= Prompt =
Go through the material below and copy each line exactly.

- - -

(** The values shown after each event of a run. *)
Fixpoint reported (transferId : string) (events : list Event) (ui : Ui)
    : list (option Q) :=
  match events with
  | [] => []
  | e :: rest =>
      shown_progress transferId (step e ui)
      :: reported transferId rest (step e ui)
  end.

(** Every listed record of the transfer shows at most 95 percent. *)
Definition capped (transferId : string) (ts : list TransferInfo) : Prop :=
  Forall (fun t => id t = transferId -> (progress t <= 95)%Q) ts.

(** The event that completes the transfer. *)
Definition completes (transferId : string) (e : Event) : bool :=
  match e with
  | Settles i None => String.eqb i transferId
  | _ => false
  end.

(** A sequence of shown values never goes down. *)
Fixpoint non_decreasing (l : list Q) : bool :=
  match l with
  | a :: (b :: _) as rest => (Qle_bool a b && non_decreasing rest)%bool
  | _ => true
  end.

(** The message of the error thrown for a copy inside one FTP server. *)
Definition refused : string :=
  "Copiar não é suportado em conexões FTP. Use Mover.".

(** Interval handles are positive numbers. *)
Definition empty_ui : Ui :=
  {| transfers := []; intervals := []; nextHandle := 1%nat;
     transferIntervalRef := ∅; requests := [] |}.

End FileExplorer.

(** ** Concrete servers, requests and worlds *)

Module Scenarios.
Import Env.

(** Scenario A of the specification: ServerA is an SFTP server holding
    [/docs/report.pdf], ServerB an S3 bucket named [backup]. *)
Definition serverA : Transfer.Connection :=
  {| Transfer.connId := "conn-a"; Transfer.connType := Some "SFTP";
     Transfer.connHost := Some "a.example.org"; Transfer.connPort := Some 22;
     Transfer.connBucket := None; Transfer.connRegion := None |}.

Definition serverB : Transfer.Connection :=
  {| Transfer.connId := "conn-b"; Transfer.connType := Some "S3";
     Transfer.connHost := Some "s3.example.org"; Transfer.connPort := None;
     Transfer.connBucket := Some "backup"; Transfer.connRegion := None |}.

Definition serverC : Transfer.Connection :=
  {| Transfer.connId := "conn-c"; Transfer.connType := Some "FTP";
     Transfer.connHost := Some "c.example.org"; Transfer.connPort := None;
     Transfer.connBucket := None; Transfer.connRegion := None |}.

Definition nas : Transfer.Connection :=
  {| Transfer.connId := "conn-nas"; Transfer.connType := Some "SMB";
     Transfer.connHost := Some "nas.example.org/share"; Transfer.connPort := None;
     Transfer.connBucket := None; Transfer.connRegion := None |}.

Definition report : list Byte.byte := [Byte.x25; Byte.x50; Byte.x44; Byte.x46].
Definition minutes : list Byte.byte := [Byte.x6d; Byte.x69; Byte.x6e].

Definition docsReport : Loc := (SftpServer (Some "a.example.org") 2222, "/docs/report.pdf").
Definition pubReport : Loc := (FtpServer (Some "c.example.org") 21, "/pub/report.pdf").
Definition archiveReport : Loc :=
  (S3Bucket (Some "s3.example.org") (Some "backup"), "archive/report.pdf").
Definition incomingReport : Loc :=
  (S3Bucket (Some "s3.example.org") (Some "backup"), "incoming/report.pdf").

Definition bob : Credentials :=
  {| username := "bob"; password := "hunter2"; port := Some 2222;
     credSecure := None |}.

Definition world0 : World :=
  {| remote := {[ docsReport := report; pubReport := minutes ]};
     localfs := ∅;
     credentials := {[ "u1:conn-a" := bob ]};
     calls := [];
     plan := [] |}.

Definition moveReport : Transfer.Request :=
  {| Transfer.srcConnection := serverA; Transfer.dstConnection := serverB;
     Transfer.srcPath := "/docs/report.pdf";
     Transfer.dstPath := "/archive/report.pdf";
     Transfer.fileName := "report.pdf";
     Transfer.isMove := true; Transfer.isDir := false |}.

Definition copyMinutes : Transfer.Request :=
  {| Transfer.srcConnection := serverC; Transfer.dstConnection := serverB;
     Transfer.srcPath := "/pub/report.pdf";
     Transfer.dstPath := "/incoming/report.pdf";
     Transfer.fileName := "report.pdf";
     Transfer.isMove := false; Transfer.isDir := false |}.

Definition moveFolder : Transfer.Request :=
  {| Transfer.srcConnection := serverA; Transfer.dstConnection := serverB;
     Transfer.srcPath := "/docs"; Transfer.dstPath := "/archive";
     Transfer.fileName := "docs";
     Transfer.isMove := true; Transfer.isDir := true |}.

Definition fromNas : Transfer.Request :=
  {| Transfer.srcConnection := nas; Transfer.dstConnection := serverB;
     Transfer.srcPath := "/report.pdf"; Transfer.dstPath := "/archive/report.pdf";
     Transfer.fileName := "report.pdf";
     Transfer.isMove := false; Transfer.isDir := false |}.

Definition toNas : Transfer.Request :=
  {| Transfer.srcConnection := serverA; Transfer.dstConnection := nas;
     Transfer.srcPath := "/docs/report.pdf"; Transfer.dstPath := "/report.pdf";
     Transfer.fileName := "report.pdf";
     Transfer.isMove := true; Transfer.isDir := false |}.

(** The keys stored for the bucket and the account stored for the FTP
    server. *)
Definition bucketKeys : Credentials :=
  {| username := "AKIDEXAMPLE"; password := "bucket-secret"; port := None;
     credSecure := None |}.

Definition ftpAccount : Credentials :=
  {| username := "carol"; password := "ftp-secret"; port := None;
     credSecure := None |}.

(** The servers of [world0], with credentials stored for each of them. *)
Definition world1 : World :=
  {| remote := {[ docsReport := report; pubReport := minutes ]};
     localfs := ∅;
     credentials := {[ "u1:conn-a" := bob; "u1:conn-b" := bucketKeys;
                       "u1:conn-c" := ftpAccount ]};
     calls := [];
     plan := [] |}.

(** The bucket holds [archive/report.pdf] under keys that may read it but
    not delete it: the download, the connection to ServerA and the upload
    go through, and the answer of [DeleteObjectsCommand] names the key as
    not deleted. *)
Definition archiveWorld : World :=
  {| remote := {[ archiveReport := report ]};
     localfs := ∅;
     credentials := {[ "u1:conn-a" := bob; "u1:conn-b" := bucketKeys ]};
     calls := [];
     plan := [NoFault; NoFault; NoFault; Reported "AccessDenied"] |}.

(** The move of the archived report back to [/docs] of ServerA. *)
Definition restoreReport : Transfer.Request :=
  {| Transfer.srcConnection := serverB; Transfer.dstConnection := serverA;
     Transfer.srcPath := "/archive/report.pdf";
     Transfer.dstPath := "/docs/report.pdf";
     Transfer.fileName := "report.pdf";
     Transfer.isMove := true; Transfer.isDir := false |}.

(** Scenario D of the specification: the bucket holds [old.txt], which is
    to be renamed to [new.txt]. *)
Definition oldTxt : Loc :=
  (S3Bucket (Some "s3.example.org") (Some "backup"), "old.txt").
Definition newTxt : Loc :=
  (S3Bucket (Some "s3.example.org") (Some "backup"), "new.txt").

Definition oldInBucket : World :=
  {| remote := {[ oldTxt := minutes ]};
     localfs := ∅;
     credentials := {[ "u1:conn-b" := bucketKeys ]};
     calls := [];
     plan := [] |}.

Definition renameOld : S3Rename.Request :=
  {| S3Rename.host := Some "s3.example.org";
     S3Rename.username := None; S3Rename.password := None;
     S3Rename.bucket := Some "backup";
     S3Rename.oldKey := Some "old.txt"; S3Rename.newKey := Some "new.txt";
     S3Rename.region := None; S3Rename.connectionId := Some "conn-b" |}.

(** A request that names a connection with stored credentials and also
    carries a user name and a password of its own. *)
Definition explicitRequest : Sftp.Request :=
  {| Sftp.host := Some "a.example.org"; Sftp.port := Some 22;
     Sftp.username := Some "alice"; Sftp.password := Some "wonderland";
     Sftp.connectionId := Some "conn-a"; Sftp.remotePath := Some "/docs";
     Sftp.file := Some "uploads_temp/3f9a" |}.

- - -

= Response for this exercise =
(** The values shown after each event of a run. *)
Fixpoint reported (transferId : string) (events : list Event) (ui : Ui)
    : list (option Q) :=
  match events with
  | [] => []
  | e :: rest =>
      shown_progress transferId (step e ui)
      :: reported transferId rest (step e ui)
  end.

(** Every listed record of the transfer shows at most 95 percent. *)
Definition capped (transferId : string) (ts : list TransferInfo) : Prop :=
  Forall (fun t => id t = transferId -> (progress t <= 95)%Q) ts.

(** The event that completes the transfer. *)
Definition completes (transferId : string) (e : Event) : bool :=
  match e with
  | Settles i None => String.eqb i transferId
  | _ => false
  end.

(** A sequence of shown values never goes down. *)
Fixpoint non_decreasing (l : list Q) : bool :=
  match l with
  | a :: (b :: _) as rest => (Qle_bool a b && non_decreasing rest)%bool
  | _ => true
  end.

(** The message of the error thrown for a copy inside one FTP server. *)
Definition refused : string :=
  "Copiar não é suportado em conexões FTP. Use Mover.".

(** Interval handles are positive numbers. *)
Definition empty_ui : Ui :=
  {| transfers := []; intervals := []; nextHandle := 1%nat;
     transferIntervalRef := ∅; requests := [] |}.

End FileExplorer.

(** ** Concrete servers, requests and worlds *)

Module Scenarios.
Import Env.

(** Scenario A of the specification: ServerA is an SFTP server holding
    [/docs/report.pdf], ServerB an S3 bucket named [backup]. *)
Definition serverA : Transfer.Connection :=
  {| Transfer.connId := "conn-a"; Transfer.connType := Some "SFTP";
     Transfer.connHost := Some "a.example.org"; Transfer.connPort := Some 22;
     Transfer.connBucket := None; Transfer.connRegion := None |}.

Definition serverB : Transfer.Connection :=
  {| Transfer.connId := "conn-b"; Transfer.connType := Some "S3";
     Transfer.connHost := Some "s3.example.org"; Transfer.connPort := None;
     Transfer.connBucket := Some "backup"; Transfer.connRegion := None |}.

Definition serverC : Transfer.Connection :=
  {| Transfer.connId := "conn-c"; Transfer.connType := Some "FTP";
     Transfer.connHost := Some "c.example.org"; Transfer.connPort := None;
     Transfer.connBucket := None; Transfer.connRegion := None |}.

Definition nas : Transfer.Connection :=
  {| Transfer.connId := "conn-nas"; Transfer.connType := Some "SMB";
     Transfer.connHost := Some "nas.example.org/share"; Transfer.connPort := None;
     Transfer.connBucket := None; Transfer.connRegion := None |}.

Definition report : list Byte.byte := [Byte.x25; Byte.x50; Byte.x44; Byte.x46].
Definition minutes : list Byte.byte := [Byte.x6d; Byte.x69; Byte.x6e].

Definition docsReport : Loc := (SftpServer (Some "a.example.org") 2222, "/docs/report.pdf").
Definition pubReport : Loc := (FtpServer (Some "c.example.org") 21, "/pub/report.pdf").
Definition archiveReport : Loc :=
  (S3Bucket (Some "s3.example.org") (Some "backup"), "archive/report.pdf").
Definition incomingReport : Loc :=
  (S3Bucket (Some "s3.example.org") (Some "backup"), "incoming/report.pdf").

Definition bob : Credentials :=
  {| username := "bob"; password := "hunter2"; port := Some 2222;
     credSecure := None |}.

Definition world0 : World :=
  {| remote := {[ docsReport := report; pubReport := minutes ]};
     localfs := ∅;
     credentials := {[ "u1:conn-a" := bob ]};
     calls := [];
     plan := [] |}.

Definition moveReport : Transfer.Request :=
  {| Transfer.srcConnection := serverA; Transfer.dstConnection := serverB;
     Transfer.srcPath := "/docs/report.pdf";
     Transfer.dstPath := "/archive/report.pdf";
     Transfer.fileName := "report.pdf";
     Transfer.isMove := true; Transfer.isDir := false |}.

Definition copyMinutes : Transfer.Request :=
  {| Transfer.srcConnection := serverC; Transfer.dstConnection := serverB;
     Transfer.srcPath := "/pub/report.pdf";
     Transfer.dstPath := "/incoming/report.pdf";
     Transfer.fileName := "report.pdf";
     Transfer.isMove := false; Transfer.isDir := false |}.

Definition moveFolder : Transfer.Request :=
  {| Transfer.srcConnection := serverA; Transfer.dstConnection := serverB;
     Transfer.srcPath := "/docs"; Transfer.dstPath := "/archive";
     Transfer.fileName := "docs";
     Transfer.isMove := true; Transfer.isDir := true |}.

Definition fromNas : Transfer.Request :=
  {| Transfer.srcConnection := nas; Transfer.dstConnection := serverB;
     Transfer.srcPath := "/report.pdf"; Transfer.dstPath := "/archive/report.pdf";
     Transfer.fileName := "report.pdf";
     Transfer.isMove := false; Transfer.isDir := false |}.

Definition toNas : Transfer.Request :=
  {| Transfer.srcConnection := serverA; Transfer.dstConnection := nas;
     Transfer.srcPath := "/docs/report.pdf"; Transfer.dstPath := "/report.pdf";
     Transfer.fileName := "report.pdf";
     Transfer.isMove := true; Transfer.isDir := false |}.

(** The keys stored for the bucket and the account stored for the FTP
    server. *)
Definition bucketKeys : Credentials :=
  {| username := "AKIDEXAMPLE"; password := "bucket-secret"; port := None;
     credSecure := None |}.

Definition ftpAccount : Credentials :=
  {| username := "carol"; password := "ftp-secret"; port := None;
     credSecure := None |}.

(** The servers of [world0], with credentials stored for each of them. *)
Definition world1 : World :=
  {| remote := {[ docsReport := report; pubReport := minutes ]};
     localfs := ∅;
     credentials := {[ "u1:conn-a" := bob; "u1:conn-b" := bucketKeys;
                       "u1:conn-c" := ftpAccount ]};
     calls := [];
     plan := [] |}.

(** The bucket holds [archive/report.pdf] under keys that may read it but
    not delete it: the download, the connection to ServerA and the upload
    go through, and the answer of [DeleteObjectsCommand] names the key as
    not deleted. *)
Definition archiveWorld : World :=
  {| remote := {[ archiveReport := report ]};
     localfs := ∅;
     credentials := {[ "u1:conn-a" := bob; "u1:conn-b" := bucketKeys ]};
     calls := [];
     plan := [NoFault; NoFault; NoFault; Reported "AccessDenied"] |}.

(** The move of the archived report back to [/docs] of ServerA. *)
Definition restoreReport : Transfer.Request :=
  {| Transfer.srcConnection := serverB; Transfer.dstConnection := serverA;
     Transfer.srcPath := "/archive/report.pdf";
     Transfer.dstPath := "/docs/report.pdf";
     Transfer.fileName := "report.pdf";
     Transfer.isMove := true; Transfer.isDir := false |}.

(** Scenario D of the specification: the bucket holds [old.txt], which is
    to be renamed to [new.txt]. *)
Definition oldTxt : Loc :=
  (S3Bucket (Some "s3.example.org") (Some "backup"), "old.txt").
Definition newTxt : Loc :=
  (S3Bucket (Some "s3.example.org") (Some "backup"), "new.txt").

Definition oldInBucket : World :=
  {| remote := {[ oldTxt := minutes ]};
     localfs := ∅;
     credentials := {[ "u1:conn-b" := bucketKeys ]};
     calls := [];
     plan := [] |}.

Definition renameOld : S3Rename.Request :=
  {| S3Rename.host := Some "s3.example.org";
     S3Rename.username := None; S3Rename.password := None;
     S3Rename.bucket := Some "backup";
     S3Rename.oldKey := Some "old.txt"; S3Rename.newKey := Some "new.txt";
     S3Rename.region := None; S3Rename.connectionId := Some "conn-b" |}.

(** A request that names a connection with stored credentials and also
    carries a user name and a password of its own. *)
Definition explicitRequest : Sftp.Request :=
  {| Sftp.host := Some "a.example.org"; Sftp.port := Some 22;
     Sftp.username := Some "alice"; Sftp.password := Some "wonderland";
     Sftp.connectionId := Some "conn-a"; Sftp.remotePath := Some "/docs";
     Sftp.file := Some "uploads_temp/3f9a" |}.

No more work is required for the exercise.